Collected data entries
▼▼▼

(** * A command-line task manager (todo.py): model and verified properties

    The development embeds [src/todo.py]: the due-date parser
    [parse_due_date], the [Task] entity and the [Tasks] store with its
    operations, [age_in_days] and [main], together with the parts of the
    Python runtime they call ([str.strip], [str.lower], [int], [str] of
    an int, [datetime], [datetime.strptime], [list.sort], [pickle]).

    Conventions.
    - A Python [str] is a [string]; a character is a code point below 256
      (the Latin-1 range of Python's [str]).
    - A Python [int] is a [Z].
    - A [datetime] is the record of its seven fields, as in the reference
      implementation of the [datetime] module; comparison is the comparison
      of the field tuples, arithmetic goes through the proleptic Gregorian
      ordinal and raises [OverflowError] outside [1, 3652059].
    - Code that can raise returns a [result]; store operations thread a
      [world] (the in-memory collection, the pickle file, standard output)
      and keep the world reached when an exception escapes. *)

From Stdlib Require Import ZArith Lia Bool List String Ascii.
From Stdlib Require Import Permutation Sorted.
From Stdlib Require Decimal DecimalString DecimalPos DecimalFacts.
Import ListNotations.

Local Open Scope string_scope.
Local Open Scope list_scope.
Local Open Scope Z_scope.
(** * nodejs-rag-module: input validation, error taxonomy and orchestration

    A shallow embedding of the TypeScript sources
    - [src/errors/index.ts]          (RAGError, ErrorCodes),
    - [src/utils/validation.ts]      (InputValidator),
    - [src/services/database.ts]     (SQLiteVectorDatabase.initialize),
    - [src/services/mysqlDatabase.ts] (the field selection of updateDocument),
    - [src/index.ts]                 (RAGModule),
    - the HybridRAGModule class of the services directory,
    followed by the properties of the specification that were checked on it. *)

From Stdlib Require Import List ZArith NArith Bool String Ascii Lia DecimalString.
Import ListNotations.

Set Implicit Arguments.
Set Warnings "-register-all".

(* ===================================================================== *)
(** * JavaScript data *)
(* ===================================================================== *)

Module JS.

(** A JavaScript string is a sequence of UTF-16 code units; [length],
    [trim] and the regular expressions of the validators all work on code
    units. *)
Definition jsstring := list N.

(** An ASCII literal of the source as a JavaScript string. *)
Definition lit (s : string) : jsstring :=
  map N_of_ascii (list_ascii_of_string s).

(** [String.prototype.length]. *)
Definition str_length (s : jsstring) : Z := Z.of_nat (List.length s).

(** The code units removed by [String.prototype.trim]: WhiteSpace and
    LineTerminator of ECMA-262 (all of them in the basic plane). *)
Definition isWhiteSpace (c : N) : bool :=
  ((9 <=? c) && (c <=? 13) || (c =? 32) || (c =? 160) || (c =? 5760)
   || (8192 <=? c) && (c <=? 8202) || (c =? 8232) || (c =? 8233)
   || (c =? 8239) || (c =? 8287) || (c =? 12288) || (c =? 65279))%N.

Fixpoint trimStart (s : jsstring) : jsstring :=
  match s with
  | c :: s' => if isWhiteSpace c then trimStart s' else s
  | [] => []
  end.

Definition trimEnd (s : jsstring) : jsstring := rev (trimStart (rev s)).

Definition trim (s : jsstring) : jsstring := trimEnd (trimStart s).

Definition isUpper (c : N) : bool := ((65 <=? c) && (c <=? 90))%N.
Definition isLower (c : N) : bool := ((97 <=? c) && (c <=? 122))%N.
Definition isDigit (c : N) : bool := ((48 <=? c) && (c <=? 57))%N.

(** [String.prototype.toUpperCase] on the ASCII range.  Its only call site
    ([validateTableName]) runs after TABLE_NAME_REGEX has accepted the
    string, so every code unit it sees is ASCII. *)
Definition toUpperCase (s : jsstring) : jsstring :=
  map (fun c => if isLower c then (c - 32)%N else c) s.

Fixpoint str_eqb (a b : jsstring) : bool :=
  match a, b with
  | [], [] => true
  | x :: a', y :: b' => (x =? y)%N && str_eqb a' b'
  | _, _ => false
  end.

(** [String.prototype.startsWith] and [String.prototype.endsWith]. *)
Fixpoint startsWith (s prefix : jsstring) : bool :=
  match prefix, s with
  | [], _ => true
  | p :: prefix', c :: s' => (p =? c)%N && startsWith s' prefix'
  | _ :: _, [] => false
  end.

Definition endsWith (s suffix : jsstring) : bool :=
  startsWith (rev s) (rev suffix).

(** [Array.prototype.includes] on an array of strings. *)
Definition includes (l : list jsstring) (s : jsstring) : bool :=
  existsb (str_eqb s) l.

(** A JavaScript number.  [NumInt z] is the double whose value is the
    integer [z] (the doubles [Number.isInteger] accepts); [NumOther bits] is
    any other double (a fraction, NaN, an infinity), named by its IEEE-754
    bit pattern. *)
Inductive jsnumber : Type :=
| NumInt (z : Z)
| NumOther (bits : N).

(** NaN: exponent all ones, mantissa not zero. *)
Definition isNaN (bits : N) : bool :=
  (N.land (N.shiftr bits 52) 2047 =? 2047)%N
  && negb (N.land bits 4503599627370495 =? 0)%N.

(** JavaScript values that can sit in a request field. *)
Inductive jsvalue : Type :=
| JUndefined
| JNull
| JBool (b : bool)
| JNumber (n : jsnumber)
| JString (s : jsstring)
| JObject (props : list (jsstring * jsvalue)).

(** ToBoolean, used by [if (x)], [x && y] and [!x]. *)
Definition truthy (v : jsvalue) : bool :=
  match v with
  | JUndefined | JNull => false
  | JBool b => b
  | JNumber (NumInt z) => negb (z =? 0)%Z
  | JNumber (NumOther bits) => negb (isNaN bits)
  | JString s => negb (str_length s =? 0)%Z
  | JObject _ => true
  end.

End JS.
Import JS.

(* ===================================================================== *)
(** * src/errors/index.ts *)
(* ===================================================================== *)

(** [enum ErrorCodes]. *)
Inductive ErrorCodes : Type :=
| MODEL_LOAD_FAILED
| DATABASE_CONNECTION_FAILED
| TABLE_CREATION_FAILED
| EMBEDDING_FAILED
| VECTOR_SAVE_FAILED
| SEARCH_FAILED
| INVALID_INPUT.

(** What a [throw] can carry.  [RAGError] is the class of
    src/errors/index.ts (every construction site of the repository passes a
    member of [ErrorCodes] as its code); [NativeError] is an [Error] that is
    not a [RAGError] (a TypeError, a driver error); [ThrownValue] is a thrown
    value that is not an [Error] at all. *)
Inductive JSError : Type :=
| RAGError (message : jsstring) (code : ErrorCodes) (cause : option JSError)
| NativeError (message : jsstring)
| ThrownValue (v : jsvalue).

(** [error instanceof RAGError]. *)
Definition instanceof_RAGError (e : JSError) : bool :=
  match e with RAGError _ _ _ => true | _ => false end.

(** [error instanceof Error]. *)
Definition instanceof_Error (e : JSError) : bool :=
  match e with ThrownValue _ => false | _ => true end.

(** [error instanceof Error ? error.message : 'Unknown error']. *)
Definition message_or_unknown (e : JSError) : jsstring :=
  match e with
  | RAGError m _ _ => m
  | NativeError m => m
  | ThrownValue _ => lit "Unknown error"
  end.
(** [test_database()].  Nothing between the outer [try] and the inner
    one can raise, so the outer [except] is never entered; the inner one
    catches what listing the collections raises. *)
Definition test_database (db : database) : dict :=
  let response :=
    [("backend", VStr "✅ Running");
     ("database", VStr "❌ Not Available");
     ("database_url", VStr (env_flag "DATABASE_URL"));
     ("database_name", VStr (env_flag "DATABASE_NAME"));
     ("connection_status", VStr "Not Connected");
     ("collections", VList [])] in
  match db with
  | Some st =>
      let response := dict_set "database" (VStr "✅ Connected") response in
      let response := dict_set "connection_status" (VStr "Connected") response in
      match list_collection_names st with
      | Return names =>
          let response := dict_set "collections" (str_list names) response in
          dict_set "database" (VStr "✅ Connected & Working") response
      | Raise e =>
          dict_set "database"
            (VStr ("⚠️ Connected but Error: " ++ first_60 (str_exc e))) response
      end
  | None => dict_set "database" (VStr "⚠️ Available but not initialized") response
  end.

(** [get_reviews(product_slug)]. *)
Definition get_reviews (product_slug : string) : M (list dict) :=
  try_except
    (docs <~ Store.collection "review" ;;
     stringify_ids str_value
       (Store.find [("product_slug", VStr product_slug)] docs))
    (except_Exception str_exc).

(** [add_review(review)]. *)
Definition add_review (review : Review.t) : M dict :=
  try_except
    (_ <~ Store.create_document "review" (Review.dump review) ;;
     ret [("ok", VBool true)])
    (except_Exception str_exc).

(** [send_contact(msg)]. *)
Definition send_contact (msg : ContactMessage.t) : M dict :=
  try_except
    (_ <~ Store.create_document "contactmessage" (ContactMessage.dump msg) ;;
     ret [("ok", VBool true)])
    (except_Exception str_exc).

(** ** The routes *)

(** The response to a handler that returns a list of documents. *)
Definition respond_list (o : outcome (list dict)) : response :=
  match o with
  | Return ds => render (VList (map VDict ds))
  | Raise (HTTPException code detail) => ErrorResponse code detail
  | Raise e => Uncaught e
  end.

▲▲▲

→ What you need to do
Show the lines of the records that contain the word "returns".

→ Your response
    - Code that can raise returns a [result]; store operations thread a
(** The response to a handler that returns a list of documents. *)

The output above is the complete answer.